During the introductory remarks for Max and Mona, filmmaker Teddy Mattera indicated that the inspiration for the film came from two parallel thoughts: a romanticization of death stemming from the traditional belief that the souls of the recently deceased are not able to cross over to the spiritual realm unless their passing has been properly grieved on earth, as well as an autobiographical context over his own family’s ancestral heritage as village mourners who were often called upon to assist in funerals (especially for those who left few, if any, surviving relatives). What unexpectedly emerges from this droll and eccentric concoction of interconnected ideas is an idiosyncratically offbeat, charming, if slight comedy that subverts deeply cherished, old-world traditions into a modern-day confidence game – exploiting the resigned certainty of death into a lucrative specialty service of ushering the souls of the all-too-humanly flawed and not-quite-so-virtuous for transcendence into the hereafter. At the heart of the popular (and profitable) enterprise is the naïve, village son and aspiring medical student, Max (Mpho Lovinga), a sensitive young man with a natural ability for turning on the emotional waterworks during funerals… a talent so unparalleled throughout the country that the he has served as the town’s official mourner for several years, and who, in gratitude, has been sponsored by the villagers to go to Johannesburg and fulfill his lifelong dream of studying medicine, enabling him to retire from his ancestral trade.
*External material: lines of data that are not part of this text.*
Lemma decode_entry {B} col param strings1 boxes (s : start_screen D) (k : text -> J (start_screen D) B) :
  entry s !! col = Some (Some (boxes_text boxes)) -> arrayResourceIds !! param = Some strings1 ->
  (length boxes <= 8)%nat -> (length boxes <= length strings1)%nat -> existsb id boxes = true ->
  multipliers s !! param = Some 0 ->
  mbind (fun b => mbind k (decodeConfigByte param b)) (entry_parsed parseByte col) s =
  k (listing strings1 boxes) (set_multipliers (<[param := Z.of_nat (length (checked boxes))]> (multipliers s)) s).
Proof.
  intros He Ha H8 Hl Hx Hm. rewrite (entry_parsed_ok _ _ _ _ _ _ He (boxes_parsed _ H8)).
  by apply decodeConfigByte_run.
Qed.

Lemma set_multiplier_ok {B} i v (k : unit -> J (start_screen D) B) s :
  mbind k (set_multiplier i v) s = k tt (set_multipliers (<[i := v]> (multipliers s)) s).
Proof. done. Qed.

Lemma set_value_ok {B} u c i (k : unit -> J (start_screen D) B) s :
  mbind k (on_db (setValueInExpInfo u c i)) s =
  k tt (set_app (set_db (sql_update Experiments c u i (db (screen_app s))) (screen_app s)) s).
Proof. done. Qed.

Ltac screen_simpl := cbn [set_entry set_multipliers set_clock set_plan set_total set_connected set_ready
  set_connToasts set_gpsLogged set_justShowing set_dbEntries set_timer set_app start_phone phone_of set_phone
  experimentNumber entry multipliers hoursD minutesD secondsD duration iterations StartScreen.total connected ready
  connToastsDeactivated gpsLogged justShowingInfo dbEntries timer screen_app db Phone.config set_db add_act
  new_screen].

(** A column of the form, from a description of the columns. *)
Ltac by_entry Hent := screen_simpl; rewrite Hent by (apply Nat.leb_le; reflexivity); reflexivity.

Lemma initSummary_run f n g len id (p : phone D) r0 :
  accepted f n g len -> 0 <= g <= 127 -> experiment_row id (db p) = (Ok r0, db p) -> holds_form f id r0 ->
  exists s', initSummary (new_screen id p) = (Ok tt, s') /\ opened f n g id (db p) s' /\
    Phone.config (screen_app s') = Phone.config p /\ ready s' = false /\ justShowingInfo s' = false /\
    dbEntries s' = None /\
    exists r, experiment_row id (db (screen_app s')) = (Ok r, db (screen_app s')) /\
      getString exp_columns r STATE = Some READY.
Proof.
  intros Ha Hg Hrow Hf. pose proof Ha as [(F1 & F2 & F3 & F4 & F5) N1 N2 T1 L1 _ _ _ Hb].
  cbn in Hb. rewrite !andb_true_iff in Hb. destruct Hb as (B1 & B2 & B3 & B4 & B5 & _).
  unfold initSummary, new_screen. rewrite jbind_field. screen_simpl.
  rewrite (on_db_ok _ _ _ (map (getString exp_columns r0) (seq 0 EXPERIMENT_VALUE_COUNT)) (db p)) by (by apply form_info).
  rewrite jbind_assign, doing_ok. screen_simpl.
  pose proof (form_entry_at f id r0) as Hent. specialize (fun i => Hent i Hf).
  set (ent := map (getString exp_columns r0) (seq 0 EXPERIMENT_VALUE_COUNT)) in *. clearbody ent.
  rewrite (entry_parsed_ok _ _ (noMsgs f) n), set_multiplier_ok by (done || by_entry Hent). screen_simpl.
  rewrite (entry_parsed_ok _ _ (timeBetween f) g), set_multiplier_ok by (done || by_entry Hent). screen_simpl.
  rewrite doing_ok. screen_simpl.
  rewrite (decode_entry _ _ frequency_array (frBits f)) by (try done; try by_entry Hent; rewrite F1; cbn; lia). screen_simpl.
  rewrite (decode_entry _ _ bandwidth_array (bwBits f)) by (try done; try by_entry Hent; rewrite F2; cbn; lia). screen_simpl.
  rewrite (decode_entry _ _ SF_array (sfBits f)) by (try done; try by_entry Hent; rewrite F3; cbn; lia). screen_simpl.
  rewrite (decode_entry _ _ CR_array (crBits f)) by (try done; try by_entry Hent; rewrite F4; cbn; lia). screen_simpl.
  rewrite (decode_entry _ _ power_array (pwBits f)) by (try done; try by_entry Hent; rewrite F5; cbn; lia). screen_simpl.
  rewrite doing_ok, jbind_field. screen_simpl. cbn [replicate insert list_insert].
  destruct (counts_bounds f n g len Ha) as (a & b & c & d & e & Ec & Ba & Bb & Bc & Bd & Be).
  pose proof Ec as Ec'. unfold counts, chosen in Ec'. cbn [map] in Ec'. injection Ec' as -> -> -> -> ->.
  rewrite plan_numbers_run by lia. rewrite jbind_assign. screen_simpl.
  rewrite !set_value_ok. screen_simpl.
  assert (Hit : n_iterations f = a * b * c * d * e) by (unfold n_iterations; rewrite Ec; cbn [foldl]; lia).
  pose proof (experiment_row_update "number_of_iterations" (Some (decimal (a * b * c * d * e))) id _ _ _ Hrow) as R1.
  pose proof (experiment_row_update "duration" (Some (decimal (a * b * c * d * e * (n * g + 5)))) id _ _ _ R1) as R2.
  eexists. split; [done|]. split; [split; screen_simpl; rewrite ?Hit, ?Ec; try done|].
  - rewrite !select_other_update; [done|apply Experiment_ne..].
  - split_and!; try done. screen_simpl. eexists. split; [exact R2|].
    assert (Hf2 : holds_form f id (update_cells "duration" (Some (decimal (a * b * c * d * e * (n * g + 5)))) id
      (update_cells "number_of_iterations" (Some (decimal (a * b * c * d * e))) id r0))).
    { apply update_held; [apply update_held; [done|]|]; by repeat constructor. }
    destruct Hf2 as [_ Hf2]. specialize (Hf2 STATE ltac:(by apply Nat.leb_le)). by injection Hf2.
Qed.

(** The screen of a form that was just logged. *)
Lemma onCreate_run f n g len id (p : phone D) r0 :
  accepted f n g len -> 0 <= g <= 127 -> experiment_row id (db p) = (Ok r0, db p) -> holds_form f id r0 ->
  exists s', onCreate (new_screen id p) = (Ok tt, s') /\ opened f n g id (db p) s' /\
    Phone.config (screen_app s') = Phone.config p /\ justShowingInfo s' = false /\ dbEntries s' = None.
Proof.
  intros Ha Hg Hrow Hf.
  destruct (initSummary_run f n g len id p r0 Ha Hg Hrow Hf) as (s' & E & Ho & Hc & _ & Hj & Hd & r & Hr & Hst).
  unfold onCreate. rewrite (jbind_ok _ _ _ _ _ E), jbind_field, (op_number _ _ _ _ _ _ Ho).
  rewrite (on_db_ok _ _ _ (Some READY) (db (screen_app s'))).
  - rewrite (jbind_orelse _ READY) by done. eexists. split; [done|]. by destruct s' as [????????????????[]].
  - cbn [phone_of start_phone]. unfold getSingleExperimentInfoValue. rewrite (jbind_ok _ _ _ _ _ Hr). by rewrite Hst.
Qed.

(** ** Starting the experiment *)

(** The bytes for the receiver: three numbers, a flag, five masks, the delay in digits. *)
Definition settings_bytes (f : form) (n g len delay : Z) : list Z :=
  [n; g; len; if autoIncrement f then 1 else 0; encodeParamByte (frBits f); encodeParamByte (bwBits f);
   encodeParamByte (sfBits f); encodeParamByte (crBits f); encodeParamByte (pwBits f)] ++ decimal delay.

Lemma createSettingsBytes_run {B} f n g len id d0 s t (k : list Z -> J (start_screen D) B) :
  accepted f n g len -> opened f n g id d0 s -> -128 <= g <= 127 -> len <= 127 ->
  mbind k (createSettingsBytes t) s = k (settings_bytes f n g len (Z.quot t 1000)) s.
Proof.
  intros [(F1 & F2 & F3 & F4 & F5) N1 N2 T1 L1 L2 _ _ _] [_ Hent _ _ _ _] Hg Hl.
  assert (P : forall parser i t v (k' : Z -> J (start_screen D) (list Z)),
    form_entry id f !! i = Some (Some t) -> (i <= POWERS)%nat -> parser t = Some v ->
    mbind k' (entry_parsed parser i) s = k' v s).
  { intros parser i t' v k' E1 E2 E3. apply (entry_parsed_ok _ _ t'); [by rewrite Hent|done]. }
  eapply jbind_ok. unfold createSettingsBytes.
  rewrite (P _ _ (noMsgs f) n), (P _ _ (timeBetween f) g), (P _ _ (msgLength f) len);
    try done; try (by apply Nat.leb_le); try (eapply parse_other; [eassumption|lia]).
  rewrite jbind_field, (jbind_orelse _ (Some (bool_text (autoIncrement f)))) by (by rewrite Hent by (by apply Nat.leb_le)).
  rewrite (P _ _ (boxes_text (frBits f)) (encodeParamByte (frBits f))),
    (P _ _ (boxes_text (bwBits f)) (encodeParamByte (bwBits f))),
    (P _ _ (boxes_text (sfBits f)) (encodeParamByte (sfBits f))),
    (P _ _ (boxes_text (crBits f)) (encodeParamByte (crBits f))),
    (P _ _ (boxes_text (pwBits f)) (encodeParamByte (pwBits f)));
    try done; try (by apply Nat.leb_le); try (apply boxes_parsed; lia).
  rewrite getBytes_ascii by apply decimal_ascii. unfold settings_bytes. by destruct (autoIncrement f).
Qed.

(** Seconds the app asks the receiver to wait: at more than 10 dBm, 17 of them
    are for connecting again. *)
Definition delay_sent (power_index T : Z) : Z := if power_index <? 4 then T + 17 else T.

Lemma startExperiment_run f n g len id d0 s ht mt st h m sec P :
  accepted f n g len -> opened f n g id d0 s -> -128 <= g <= 127 -> len <= 127 ->
  parseInt ht = Some h -> parseInt mt = Some m -> parseInt st = Some sec ->
  0 <= h -> 0 <= m <= 59 -> 0 <= sec <= 59 -> let T := 3600 * h + 60 * m + sec in T < 65536 ->
  ready s = true -> Phone.config (screen_app s) !! 4%nat = Some P ->
  exists s', startExperiment ht mt st s = (Ok tt, s') /\ opened f n g id d0 s' /\ StartScreen.total s' = 1000 * T /\
    acts (screen_app s') = acts (screen_app s) ++
      [WriteChar SendCommandChar (settings_bytes f n g len (delay_sent P T)); Toast (txt "waiting for ACK");
       SetText "htext" (time_text h m sec)] /\
    dbEntries s' = dbEntries s.
Proof.
  intros Ha Ho Hg Hl Hh Hm Hs Hh0 Hm0 Hs0 T HT Hr Hc. unfold startExperiment.
  rewrite (jbind_orelse _ h), (jbind_orelse _ m), (jbind_orelse _ sec), jbind_assign by done.
  destruct (Z.ltb_spec 59 m), (Z.ltb_spec 59 sec), (Z.ltb_spec m 0), (Z.ltb_spec sec 0), (Z.ltb_spec h 0); try lia. cbn [orb].
  assert (E : jint (jint (jint (jint (h * 3600) + jint (m * 60)) + sec) * 1000) = 1000 * T).
  { unfold T in *. rewrite (jint_id (h * 3600)), (jint_id (m * 60)), (jint_id (_ + _ * 60)), (jint_id (_ + sec)), jint_id by lia. lia. }
  rewrite E, jbind_assign. set (s1 := set_total _ _). assert (O1 : opened f n g id d0 s1) by (by destruct Ho).
  unfold config_at. rewrite jbind_assoc, read_phone_ok, (jbind_orelse _ P) by done.
  set (s2 := set_phone _ s1). assert (O2 : opened f n g id d0 s2) by (by destruct O1).
  assert (Q : forall x, Z.quot (1000 * x) 1000 = x) by (intros x; rewrite Z.mul_comm, Z.quot_mul; lia).
  exists (set_connToasts true (set_app (add_act (SetText "htext" (time_text h m sec)) (add_act (Toast (txt "waiting for ACK"))
    (add_act (WriteChar SendCommandChar (settings_bytes f n g len (delay_sent P T))) (screen_app s2)))) s2)).
  split; [|split; [by destruct O2|split_and!; [done|cbn; by rewrite <-!app_assoc|done]]].
  unfold delay_sent. destruct (P <? 4).
  - rewrite (createSettingsBytes_run f n g len id d0) by done.
    replace (1000 * T + 17000) with (1000 * (T + 17)) by lia. rewrite Q, jbind_field.
    change (ready s2) with (ready s). rewrite Hr. unfold toast. by rewrite !doing_ok.
  - rewrite (createSettingsBytes_run f n g len id d0) by done. rewrite Q, jbind_field.
    change (ready s2) with (ready s). rewrite Hr. unfold toast. by rewrite !doing_ok.
Qed.

End phone.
However, when Max is forced to spend the evening at the home of his layabout uncle, Norman (Jerry Mofokeng) after arriving late to the university for matriculation (a delay inadvertently caused by an errant sacrificial goat – the titular Mona – that he has agreed to transport for an upcoming wedding), he is soon forced to once again tap into his former career as a professional mourner in order to set things right. Alternating humor and pathos, over-the-top situations and understated moments of connection and humanity, Max and Mona is a good-natured and delightfully unassuming tale of community, familial obligation, and inescapable destiny.